Monthly Archives: October 2010
I’m still musing on parts one and two of this series — and apparently some of you are too — so I thought I’d go ahead and write a part III.
Let’s talk about calling.
First, there are those of us who feel as though a calling or callings have been revealed to us and we are fighting against the direction God is asking us to go. We’re either doubting him or doubting ourselves (or both) and we’re dragging our feet because we just can’t reconcile the demands of the process with our own resources. This is the case with the story I shared about Kathleen Norris in Part I. She was confessing a real dissonance with what God was revealing in her life and the implications of this revelation.
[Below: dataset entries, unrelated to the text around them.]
Lemma sort_with_perm (l : list A) : Permutation (sort_with leb l) l.
Proof.
  induction l as [|x l IH]; simpl; [reflexivity|].
  rewrite insert_sorted_perm. now constructor.
Qed.

Hypothesis leb_total : forall a b, leb a b = false -> leb b a = true.
Hypothesis leb_trans : forall a b c, leb a b = true -> leb b c = true -> leb a c = true.

Lemma insert_sorted_sorted (x : A) (l : list A) :
  StronglySorted (fun a b => leb a b = true) l ->
  StronglySorted (fun a b => leb a b = true) (insert_sorted leb x l).
Proof.
  induction 1 as [|y l Hs IH Hall]; simpl.
  - constructor; constructor.
  - destruct (leb x y) eqn:E.
    + constructor; [now constructor|].
      constructor; [exact E|].
      eapply Forall_impl; [|exact Hall]. intros z Hz. cbn in Hz. eauto.
    + constructor; [exact IH|].
      apply Forall_forall. intros z Hz.
      apply (Permutation_in _ (insert_sorted_perm x l)) in Hz as [<-|Hz].
      * now apply leb_total.
      * rewrite Forall_forall in Hall. now apply Hall.
Qed.

Lemma sort_with_sorted (l : list A) :
  StronglySorted (fun a b => leb a b = true) (sort_with leb l).
Proof.
  induction l as [|x l IH]; simpl; [constructor|].
  now apply insert_sorted_sorted.
Qed.
End SortOrder.

(** ** MeteoGalicia: the order of the raster keys *)

Section RasterOrder.
Import MeteoGalicia.
Local Open Scope Z_scope.

Lemma string_compare_trans (a b c : string) :
  String.compare a b = Lt -> String.compare b c = Lt -> String.compare a c = Lt.
Proof.
  intros Hab Hbc.
  apply OrderedTypeEx.String_as_OT.cmp_lt.
  eapply OrderedTypeEx.String_as_OT.lt_trans;
    apply OrderedTypeEx.String_as_OT.cmp_lt; eassumption.
Qed.

(** One step of a lexicographic comparison. *)
Lemma then_compare_trans {T : Type} (cmp : T -> T -> comparison) (x y z : T)
      (r1 r2 r3 : comparison) :
  (forall a b, cmp a b = Eq -> a = b) ->
  (forall a, cmp a a = Eq) ->
  (forall a b c, cmp a b = Lt -> cmp b c = Lt -> cmp a c = Lt) ->
  then_compare (cmp x y) r1 = Lt ->
  then_compare (cmp y z) r2 = Lt ->
  (r1 = Lt -> r2 = Lt -> r3 = Lt) ->
  then_compare (cmp x z) r3 = Lt.
Proof.
  intros Heq Hrefl Htrans H1 H2 Hrest. unfold then_compare in *.
  destruct (cmp x y) eqn:Exy; try discriminate;
    destruct (cmp y z) eqn:Eyz; try discriminate.
  - apply Heq in Exy, Eyz. subst. rewrite Hrefl. auto.
  - apply Heq in Exy. subst. now rewrite Eyz.
  - apply Heq in Eyz. subst. now rewrite Exy.
  - now rewrite (Htrans _ _ _ Exy Eyz).
Qed.

Lemma key_compare_trans (a b c : RasterKey) :
  key_compare a b = Lt -> key_compare b c = Lt -> key_compare a c = Lt.
Proof.
  destruct a as [[[f t] la] lo], b as [[[f' t'] la'] lo'], c as [[[f'' t''] la''] lo''].
  unfold key_compare. intros H1 H2.
  assert (Hz_eq : forall a b, (a ?= b) = Eq -> a = b) by (intros; now apply Z.compare_eq).
  assert (Hz_trans : forall a b c, (a ?= b) = Lt -> (b ?= c) = Lt -> (a ?= c) = Lt)
    by (intros a0 b0 c0; rewrite !Z.compare_lt_iff; lia).
  assert (Hs_eq : forall a b, String.compare a b = Eq -> a = b)
    by (intros; now apply String.compare_eq_iff).
  apply (then_compare_trans Z.compare f f' f'' _ _ _ Hz_eq Z.compare_refl Hz_trans H1 H2).
  intros H1' H2'.
  apply (then_compare_trans Z.compare t t' t'' _ _ _ Hz_eq Z.compare_refl Hz_trans H1' H2').
  intros H1'' H2''.
  apply (then_compare_trans String.compare la la' la'' _ _ _
                            Hs_eq string_compare_refl string_compare_trans H1'' H2'').
  apply string_compare_trans.
Qed.

Lemma key_compare_antisym (a b : RasterKey) :
  key_compare b a = CompOpp (key_compare a b).
Proof.
  destruct a as [[[f t] la] lo], b as [[[f' t'] la'] lo']. unfold key_compare.
  rewrite (Z.compare_antisym f f'), (Z.compare_antisym t t'),
    (String.compare_antisym la' la), (String.compare_antisym lo' lo).
  unfold then_compare.
  destruct (f ?= f'), (t ?= t'), (String.compare la la'), (String.compare lo lo');
    reflexivity.
Qed.

Lemma raster_key_leb_total (a b : RasterKey) :
  raster_key_leb a b = false -> raster_key_leb b a = true.
Proof.
  unfold raster_key_leb. rewrite (key_compare_antisym a b).
  destruct (key_compare a b); cbn; congruence.
Qed.

Lemma raster_key_leb_trans (a b c : RasterKey) :
  raster_key_leb a b = true -> raster_key_leb b c = true -> raster_key_leb a c = true.
Proof.
  unfold raster_key_leb.
  destruct (key_compare a b) eqn:Eab; try discriminate;
    destruct (key_compare b c) eqn:Ebc; try discriminate; intros _ _.
  - apply key_compare_eq in Eab, Ebc. subst.
    now rewrite (proj2 (key_compare_eq c c) eq_refl).
  - apply key_compare_eq in Eab. subst. now rewrite Ebc.
  - apply key_compare_eq in Ebc. subst. now rewrite Eab.
  - now rewrite (key_compare_trans _ _ _ Eab Ebc).
Qed.
End RasterOrder.

(** ** MeteoGalicia: the rows of the raster table *)

Section RasterRows.
Import MeteoGalicia.
Local Open Scope string_scope.
Local Open Scope Z_scope.

Lemma add_to_groups_length (k : RasterKey) (c : string -> value) (groups : list Group) :
  (List.length (add_to_groups k c groups) <= S (List.length groups))%nat.
Proof.
  induction groups as [|[k0 cs0] groups IH]; cbn [add_to_groups List.length]; [lia|].
  destruct (raster_key_eqb k k0); cbn [List.length]; lia.
Qed.

Lemma collect_groups_length (cells : list RawCell) :
  (List.length (collect_groups cells) <= List.length cells)%nat.
Proof.
  unfold collect_groups.
  assert (H : forall groups,
             (List.length (fold_left (fun groups c =>
                                        add_to_groups (raster_key c) (raw_cells c) groups)
                                     cells groups)
              <= List.length groups + List.length cells)%nat).
  { induction cells as [|c cells IH]; intros groups; cbn [fold_left List.length]; [lia|].
    specialize (IH (add_to_groups (raster_key c) (raw_cells c) groups)).
    pose proof (add_to_groups_length (raster_key c) (raw_cells c) groups). lia. }
  apply (H []).
Qed.

Lemma groupby_perm (cells : list RawCell) :
  Permutation (groupby cells) (collect_groups cells).
Proof. apply sort_with_perm. Qed.

Lemma agg_keys (groups : list Group) : map group_key (map agg groups) = map fst groups.
Proof. rewrite map_map. now apply map_ext. Qed.

Lemma groupby_keys_nodup (cells : list RawCell) :
  NoDup (map group_key (map agg (groupby cells))).
Proof.
  rewrite agg_keys.
  eapply Permutation_NoDup; [|apply collect_groups_nodup].
  apply Permutation_map. symmetry. apply groupby_perm.
Qed.

Lemma groupby_sorted (cells : list RawCell) :
  StronglySorted (fun g g' => raster_key_leb (fst g) (fst g') = true) (groupby cells).
Proof.
  apply (sort_with_sorted (fun g g' : Group => raster_key_leb (fst g) (fst g'))).
  - intros a b. apply raster_key_leb_total.
  - intros a b c. apply raster_key_leb_trans.
Qed.

Lemma agg_sorted (groups : list Group) :
  StronglySorted (fun g g' => raster_key_leb (fst g) (fst g') = true) groups ->
  StronglySorted (fun r r' => raster_key_leb (group_key r) (group_key r') = true)
                 (map agg groups).
Proof.
  induction 1 as [|g l Hs IH Hall]; cbn [map]; constructor; [exact IH|].
  rewrite Forall_map. exact Hall.
Qed.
I feel like a lot of us can relate to that. The “calling” is typically far less sexy than we’d like it to be, far less pre-packaged than we were hoping or expecting. Often the calling is about God’s larger values for our life: having courage, exploring mysteries, choosing healing, contributing uniquely.
Right now, I’m “called” to be a mother. There are days when I resist this call, days when I don’t submit to it. And I’m left desolate as a result. Instead of asking God to give me the resources I need to walk into each moment of my day, I buck. And it turns out badly for everyone.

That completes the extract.